Armenian real estate market booms

eurasianet
Nov 9 2021
Ani Mejlumyan Nov 9, 2021

Central Yerevan (iStock/Getty)

In a slowing Armenian economy, one sector is showing unexpected growth: real estate.

While the country’s economic activity index measured 4.4 percent during the first three quarters of 2021, in the real estate sector the figure was over 16 percent.

Between January and September this year, the country saw 143,000 real estate transactions — more than 16 percent over the same period in 2020. Of all the deals, 37 percent represented property sales.

“September has been somewhat record-breaking in the real estate market. This is especially visible in the mortgage sector, which is growing fast,” Armen Nurbekyan, the head of the Central Bank’s macroeconomics department, told journalists on November 2.

“From February 2021, the real estate market started getting more active, the price drop that we had in 2020 slowly came back to normal and became equal with pre-COVID, pre-war times,” Suren Tovmasyan, the head of Armenia’s Cadastre Committee, told Public TV. “We see a positive tendency, if the economy and political situation remain stable, the market will keep growing,” said Tovmasyan.

Prices, especially in Yerevan where the activity is strongest, have been inching up. After a drop of 0.7 percent in the first quarter of 2021 compared to the previous quarter, prices increased 1.5 percent in the second quarter and 3.2 percent in the third.

“There is an unexpected growth in activity of the market; we didn’t expect that after the pandemic, and in this political situation,” Vahe Danielyan, a real estate agent, told Public TV. “I think prices will grow further.”

But the increase in activity may not be a good sign for the economy.

“The market has grown but it means that people don’t know where else to invest,” economist Suren Parsyan told Eurasianet. “Instead of investing in industries like manufacturing, trade, or services they are buying property because there is little trust that the economy will be stable.”

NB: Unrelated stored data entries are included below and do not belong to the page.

(** What [do_sysinfo] relies on: [si_meminfo] fills in the RAM fields and the
    unit, [si_swapinfo] the two swap fields, and neither touches another. *)
Class MemInfo := {
  si_meminfo : sysinfo → sysinfo;
  si_swapinfo : sysinfo → sysinfo;
  si_meminfo_wf i : sysinfo_wf i → sysinfo_wf (si_meminfo i);
  si_swapinfo_wf i : sysinfo_wf i → sysinfo_wf (si_swapinfo i);
  si_swapinfo_unit i : si_mem_unit (si_swapinfo i) = si_mem_unit i;
  si_swapinfo_ram i :
    si_totalram (si_swapinfo i) = si_totalram i ∧ si_freeram (si_swapinfo i) = si_freeram i;
  si_meminfo_ram i j :
    si_totalram (si_meminfo i) = si_totalram (si_meminfo j) ∧
    si_freeram (si_meminfo i) = si_freeram (si_meminfo j) ∧
    si_bufferram (si_meminfo i) = si_bufferram (si_meminfo j) ∧
    si_mem_unit (si_meminfo i) = si_mem_unit (si_meminfo j);
  si_meminfo_swap i :
    si_totalswap (si_meminfo i) = si_totalswap i ∧ si_freeswap (si_meminfo i) = si_freeswap i;
  si_meminfo_other i :
    si_uptime (si_meminfo i) = si_uptime i ∧ si_loads (si_meminfo i) = si_loads i ∧
    si_procs (si_meminfo i) = si_procs i;
  si_swapinfo_other i :
    si_uptime (si_swapinfo i) = si_uptime i ∧ si_loads (si_swapinfo i) = si_loads i ∧
    si_procs (si_swapinfo i) = si_procs i;
}.

(** [struct timespec64] of the boot clock, and the other inputs. *)
Record timespec64 := mk_timespec { tv_sec : Z; tv_nsec : Z }.
Record sys_inputs := mk_inputs {
  boottime : timespec64;     (* ktime_get_boottime_ts64 after timens_add_boottime *)
  avenrun : list Z;          (* get_avenrun(., 0, SI_LOAD_SHIFT - FSHIFT) *)
  nr_threads : Z;
}.

(** [info] when the loop starts: all fields filled in, unit not folded in. *)
Definition sysinfo_filled `{MemInfo} (x : sys_inputs) : sysinfo :=
  let info := sysinfo_zero in
  let tp := boottime x in
  let info := mk_sysinfo (s64 (tv_sec tp + (if nz (tv_nsec tp) then 1 else 0)))
    (avenrun x) 0 0 0 0 0 0 (u16 (nr_threads x)) 0 0 0 in
  si_swapinfo (si_meminfo info).

(** [while (mem_unit > 1)]: [None] when the fuel ran out, [Some None] at
    [goto out], [Some (Some bitcount)] when the loop ended. *)
Fixpoint scale_loop (fuel : nat) (mem_unit mem_total bitcount : Z) : option (option Z) :=
  if 1 <? mem_unit then
    match fuel with
    | O => None
    | S fuel =>
        let bitcount := u32 (bitcount + 1) in
        let mem_unit := Z.shiftr mem_unit 1 in
        let sav_total := mem_total in
        let mem_total := u64 (Z.shiftl mem_total 1) in
        if mem_total <? sav_total then Some None
        else scale_loop fuel mem_unit mem_total bitcount
    end
  else Some (Some bitcount).

Definition sysinfo_shl (b : Z) (i : sysinfo) : sysinfo :=
  let sh x := u64 (Z.shiftl x b) in
  mk_sysinfo (si_uptime i) (si_loads i) (sh (si_totalram i)) (sh (si_freeram i))
    (sh (si_sharedram i)) (sh (si_bufferram i)) (sh (si_totalswap i)) (sh (si_freeswap i))
    (si_procs i) (sh (si_totalhigh i)) (sh (si_freehigh i)) 1.

Definition mem_unit_bits : nat := 32.

(** [None] only if the loop does not end within [mem_unit_bits] rounds. *)
Definition do_sysinfo `{MemInfo} (x : sys_inputs) : option sysinfo :=
  let info := sysinfo_filled x in
  let mem_total := u64 (si_totalram info + si_totalswap info) in
  if (mem_total <? si_totalram info) || (mem_total <? si_totalswap info) then Some info else
  match scale_loop mem_unit_bits (si_mem_unit info) mem_total 0 with
  | None => None
  | Some None => Some info
  | Some (Some bitcount) => Some (sysinfo_shl bitcount info)
  end.

(** The 112 bytes of [struct sysinfo] on x86-64: two bytes [pad] and four of
    alignment follow [procs], four of alignment follow [mem_unit]. *)
Definition sysinfo_bytes (i : sysinfo) : list Z :=
  bytes_of_u64 (si_uptime i) ++ (si_loads i ≫= bytes_of_u64) ++
  bytes_of_u64 (si_totalram i) ++ bytes_of_u64 (si_freeram i) ++
  bytes_of_u64 (si_sharedram i) ++ bytes_of_u64 (si_bufferram i) ++
  bytes_of_u64 (si_totalswap i) ++ bytes_of_u64 (si_freeswap i) ++
  le_bytes 2 (si_procs i) ++ [0; 0] ++ [0; 0; 0; 0] ++
  bytes_of_u64 (si_totalhigh i) ++ bytes_of_u64 (si_freehigh i) ++
  bytes_of_u32 (si_mem_unit i) ++ [0; 0; 0; 0].

Definition sys_sysinfo {M} `{UserAccess M, MemInfo} (x : sys_inputs) (info : Z) (m : M)
    : option (Z * M) :=
  val ← do_sysinfo x;
  let '(rest, m) := copy_to_user m info (sysinfo_bytes val) in
  Some (if nz rest then - EFAULT else 0, m).

(** *** The 32-bit layout *)
Record compat_sysinfo := mk_compat_sysinfo {
  c_uptime : Z;        (* s32 *)
  c_loads : list Z;    (* u32[3] *)
  c_totalram : Z;      (* u32, like the fields below except procs *)
  c_freeram : Z;
  c_sharedram : Z;
  c_bufferram : Z;
  c_totalswap : Z;
  c_freeswap : Z;
  c_procs : Z;         (* u16 *)
  c_totalhigh : Z;
  c_freehigh : Z;
  c_mem_unit : Z;
}.

Definition upper_32_bits (x : Z) : Z := Z.shiftr x 32.

(** [while (s.mem_unit < PAGE_SIZE)] *)
Fixpoint compat_scale_loop (fuel : nat) (mem_unit bitcount : Z) : option (Z * Z) :=
  if mem_unit <? PAGE_SIZE then
    match fuel with
    | O => None
    | S fuel => compat_scale_loop fuel (u32 (Z.shiftl mem_unit 1)) (bitcount + 1)
    end
  else Some (mem_unit, bitcount).

Definition sysinfo_shr (unit b : Z) (i : sysinfo) : sysinfo :=
  let sh x := Z.shiftr x b in
  mk_sysinfo (si_uptime i) (si_loads i) (sh (si_totalram i)) (sh (si_freeram i))
    (sh (si_sharedram i)) (sh (si_bufferram i)) (sh (si_totalswap i)) (sh (si_freeswap i))
    (si_procs i) (sh (si_totalhigh i)) (sh (si_freehigh i)) unit.

Definition compat_scaled (i : sysinfo) : option sysinfo :=
  if nz (upper_32_bits (si_totalram i)) || nz (upper_32_bits (si_totalswap i)) then
    '(unit, bitcount) ← compat_scale_loop mem_unit_bits (si_mem_unit i) 0;
    Some (sysinfo_shr unit bitcount i)
  else Some i.

Definition compat_of_sysinfo (s : sysinfo) : compat_sysinfo :=
  mk_compat_sysinfo (s32 (si_uptime s)) (u32 <$> si_loads s) (u32 (si_totalram s))
    (u32 (si_freeram s)) (u32 (si_sharedram s)) (u32 (si_bufferram s))
    (u32 (si_totalswap s)) (u32 (si_freeswap s)) (u16 (si_procs s))
    (u32 (si_totalhigh s)) (u32 (si_freehigh s)) (si_mem_unit s).

(** The 64 bytes of [struct compat_sysinfo]; [_f] is eight zero bytes. *)
Definition compat_sysinfo_bytes (c : compat_sysinfo) : list Z :=
  bytes_of_u32 (c_uptime c) ++ (c_loads c ≫= bytes_of_u32) ++
  bytes_of_u32 (c_totalram c) ++ bytes_of_u32 (c_freeram c) ++
  bytes_of_u32 (c_sharedram c) ++ bytes_of_u32 (c_bufferram c) ++
  bytes_of_u32 (c_totalswap c) ++ bytes_of_u32 (c_freeswap c) ++
  le_bytes 2 (c_procs c) ++ [0; 0] ++
  bytes_of_u32 (c_totalhigh c) ++ bytes_of_u32 (c_freehigh c) ++
  bytes_of_u32 (c_mem_unit c) ++ [0; 0; 0; 0; 0; 0; 0; 0].

Definition sys_compat_sysinfo {M} `{UserAccess M, MemInfo} (x : sys_inputs) (info : Z) (m : M)
    : option (Z * M) :=
  s ← do_sysinfo x;
  s ← compat_scaled s;
  let '(rest, m) := copy_to_user m info (compat_sysinfo_bytes (compat_of_sysinfo s)) in
  Some (if nz rest then - EFAULT else 0, m).

(** ** The loops *)

Lemma log2_half u : 1 < u → Z.log2 u = Z.log2 (u / 2) + 1.
Proof.
  intros Hu. rewrite <-Z.div2_div. rewrite Z.div2_spec, Z.log2_shiftr by lia.
  pose proof (Z.log2_le_mono 2 u ltac:(lia)). change (Z.log2 2) with 1 in *. lia.
Qed.

(** Doubling wraps exactly when the result is smaller. *)
Lemma double_wraps t : in_u64 t → (u64 (Z.shiftl t 1) <? t) = (2 ^ 64 <=? 2 * t).
Proof.
  intros Ht. rewrite shiftl_mul by lia. change (2 ^ 1) with 2.
  destruct (Z.leb_spec (2 ^ 64) (2 * t)).
  - apply Z.ltb_lt. wrap.
  - apply Z.ltb_ge. wrap.
Qed.

Lemma scale_loop_spec fuel unit total b :
  0 ≤ unit < 2 ^ Z.of_nat fuel → in_u64 total → 0 ≤ b → b + Z.of_nat fuel < 2 ^ 32 →
  scale_loop fuel unit total b =
  Some (if total * 2 ^ Z.log2 unit <? 2 ^ 64 then Some (b + Z.log2 unit) else None).
Proof.
  revert unit total b. induction fuel as [|fuel IH]; intros unit total b Hu Ht Hb Hbf.
  - simpl in Hu. replace unit with 0 by lia. simpl.
    rewrite (proj2 (Z.ltb_lt _ _)) by (unfold in_u64 in Ht; lia). by rewrite Z.add_0_r.
  - simpl. destruct (Z.ltb_spec 1 unit) as [H1|H1].
    2: { assert (Z.log2 unit = 0) as -> by (assert (unit = 0 ∨ unit = 1) as [->| ->] by lia; done).
         rewrite (proj2 (Z.ltb_lt _ _)) by (unfold in_u64 in Ht; lia). by rewrite Z.add_0_r. }
    rewrite double_wraps by done. rewrite Nat2Z.inj_succ, Z.pow_succ_r in Hu by lia.
    rewrite (log2_half unit), Z.pow_add_r by (lia || apply Z.log2_nonneg).
    change (2 ^ 1) with 2.
    assert (Hpos : 0 < 2 ^ Z.log2 (unit / 2)) by (apply Z.pow_pos_nonneg; [lia | apply Z.log2_nonneg]).
    destruct (Z.leb_spec (2 ^ 64) (2 * total)).
    + rewrite (proj2 (Z.ltb_ge _ _)) by nia. done.
    + rewrite shiftr_div, shiftl_mul by lia. change (2 ^ 1) with 2.
      rewrite IH; [|split; [apply Z.div_pos; lia | apply Z.div_lt_upper_bound; lia] |
        auto with kernel | wrap | wrap].
      rewrite u64_small by (unfold in_u64 in *; lia).
      rewrite u32_small by (unfold in_u32; lia).
      replace (total * 2 * 2 ^ Z.log2 (unit / 2)) with (total * (2 ^ Z.log2 (unit / 2) * 2)) by lia.
      by rewrite <-Z.add_assoc, (Z.add_comm 1).
Qed.

(** Starting from a power of two the compat loop reaches the page size. *)
Lemma compat_scale_loop_spec fuel k b :
  0 ≤ k ≤ 12 → 12 ≤ k + Z.of_nat fuel →
  compat_scale_loop fuel (2 ^ k) b = Some (PAGE_SIZE, b + (12 - k)).
Proof.
  revert k b. induction fuel as [|fuel IH]; intros k b Hk Hf.
  - replace k with 12 by lia. simpl. by rewrite Z.add_0_r.
  - destruct (decide (k = 12)) as [->|Hne]; [simpl; by rewrite Z.add_0_r|].
    assert (Hlt : 2 ^ k ≤ 2 ^ 11) by (apply Z.pow_le_mono_r; lia). change (2 ^ 11) with 2048 in Hlt.
    assert (Hpos : 0 < 2 ^ k) by (apply Z.pow_pos_nonneg; lia).
    simpl. unfold PAGE_SIZE at 1. rewrite (proj2 (Z.ltb_lt _ _)) by lia.
    rewrite shiftl_mul by lia. rewrite u32_small by (unfold in_u32; lia).
    rewrite <-Z.pow_add_r by lia. rewrite IH by lia. f_equal. f_equal. lia.
Qed.

(** A zero unit would never reach it. *)
Lemma compat_scale_loop_zero fuel b : compat_scale_loop fuel 0 b = None.
Proof. revert b. induction fuel as [|fuel IH]; intros b; simpl; [done | apply IH]. Qed.

Lemma shl_exact t b : 0 ≤ b → 0 ≤ t → t * 2 ^ b < 2 ^ 64 → u64 (Z.shiftl t b) = t * 2 ^ b.
Proof.
  intros Hb Ht Hm. rewrite shiftl_mul by done. apply u64_small.
  pose proof (Z.pow_pos_nonneg 2 b). unfold in_u64. nia.
Qed.

Section facts.
Context `{MemInfo}.

Lemma sysinfo_zero_wf u l p :
  in_s64 u → length l = 3%nat → 0 ≤ p < 2 ^ 16 →
  sysinfo_wf (mk_sysinfo u l 0 0 0 0 0 0 p 0 0 0).
Proof. intros. unfold sysinfo_wf. simpl. repeat split; (assumption || wrap). Qed.

Lemma sysinfo_filled_wf x : length (avenrun x) = 3%nat → sysinfo_wf (sysinfo_filled x).
Proof.
  intros Hl. apply si_swapinfo_wf, si_meminfo_wf, sysinfo_zero_wf; auto with kernel. wrap.
Qed.

(** [do_sysinfo] always returns, and how. *)
Lemma do_sysinfo_run x :
  length (avenrun x) = 3%nat →
  let i := sysinfo_filled x in let b := Z.log2 (si_mem_unit i) in
  do_sysinfo x =
  Some (if (si_totalram i + si_totalswap i) * 2 ^ b <? 2 ^ 64 then sysinfo_shl b i else i).
Proof.
  intros Hl i b. unfold do_sysinfo. fold i.
  destruct (sysinfo_filled_wf x Hl) as (_ & _ & Hr & _ & _ & _ & Hs & _ & _ & _ & _ & Hu).
  fold i in Hr, Hs, Hu.
  assert (Hb : 0 < 2 ^ b) by (apply Z.pow_pos_nonneg; [lia | apply Z.log2_nonneg]).
  unfold in_u64, in_u32 in *.
  destruct (decide (si_totalram i + si_totalswap i < 2 ^ 64)) as [Hn|Hn].
  - rewrite u64_small by (unfold in_u64; lia).
    rewrite !(proj2 (Z.ltb_ge _ _)) by lia. simpl orb. cbv iota.
    rewrite scale_loop_spec; [|exact Hu | unfold in_u64; lia | lia | done].
    fold b. by destruct (_ <? _).
  - rewrite (proj2 (Z.ltb_lt _ (si_totalram i))) by wrap. simpl orb. cbv iota.
    rewrite (proj2 (Z.ltb_ge _ _)) by nia. done.
Qed.
End facts.

(** The memory counters, and those a total bounds. *)
Definition mem_fields : list (sysinfo → Z) :=
  [si_totalram; si_freeram; si_sharedram; si_bufferram; si_totalswap; si_freeswap;
   si_totalhigh; si_freehigh].
Definition bounded_field (i : sysinfo) (f : sysinfo → Z) : Prop :=
  0 ≤ f i ≤ Z.max (si_totalram i) (si_totalswap i).

Lemma sysinfo_shl_field i b f :
  f ∈ mem_fields → 0 ≤ b → 0 ≤ f i → f i * 2 ^ b < 2 ^ 64 → f (sysinfo_shl b i) = f i * 2 ^ b.
Proof.
  intros Hf Hb H0 Hm. rewrite <-shl_exact by done.
  unfold mem_fields in Hf. rewrite !elem_of_cons, elem_of_nil in Hf.
  destruct_or! Hf; by subst f.
Qed.

Lemma sysinfo_shr_field i u b f : f ∈ mem_fields → f (sysinfo_shr u b i) = Z.shiftr (f i) b.
Proof.
  intros Hf. unfold mem_fields in Hf. rewrite !elem_of_cons, elem_of_nil in Hf.
  destruct_or! Hf; by subst f.
Qed.

(** Folding the unit in keeps every bounded counter's number of bytes. *)
Lemma do_sysinfo_field `{MemInfo} x k i' f :
  length (avenrun x) = 3%nat → 0 ≤ k → si_mem_unit (sysinfo_filled x) = 2 ^ k →
  do_sysinfo x = Some i' → f ∈ mem_fields → bounded_field (sysinfo_filled x) f →
  f i' * si_mem_unit i' = f (sysinfo_filled x) * 2 ^ k.
Proof.
  intros Hl Hk Hu Hi Hf [H0 Hb]. rewrite do_sysinfo_run in Hi by done.
  injection Hi as <-. rewrite Hu, Z.log2_pow2 by done.
  destruct (sysinfo_filled_wf x Hl) as (_ & _ & Hr & _ & _ & _ & Hs & _).
  set (i := sysinfo_filled x) in *. unfold in_u64 in Hr, Hs.
  assert (Hp : 0 < 2 ^ k) by (apply Z.pow_pos_nonneg; lia).
  destruct (Z.ltb_spec ((si_totalram i + si_totalswap i) * 2 ^ k) (2 ^ 64)); [|by rewrite Hu].
  rewrite sysinfo_shl_field; [simpl; lia | done.. | nia].
Qed.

The active market is likely connected to a recent government decision to shut down a program that had allowed homebuyers to apply their income taxes to their mortgages.

In August, the government announced that it intended to phase out the program, citing the fact that a disproportionate number of the beneficiaries were concentrated in Yerevan. It will stop supporting mortgages in Yerevan in July 2022 and across the country by 2025.

“People were trying to get into the program before it’s too late,” Parsyan said. 

The bill has already passed its first reading in parliament, the second reading has yet to be scheduled.

 

Ani Mejlumyan is a reporter based in Yerevan.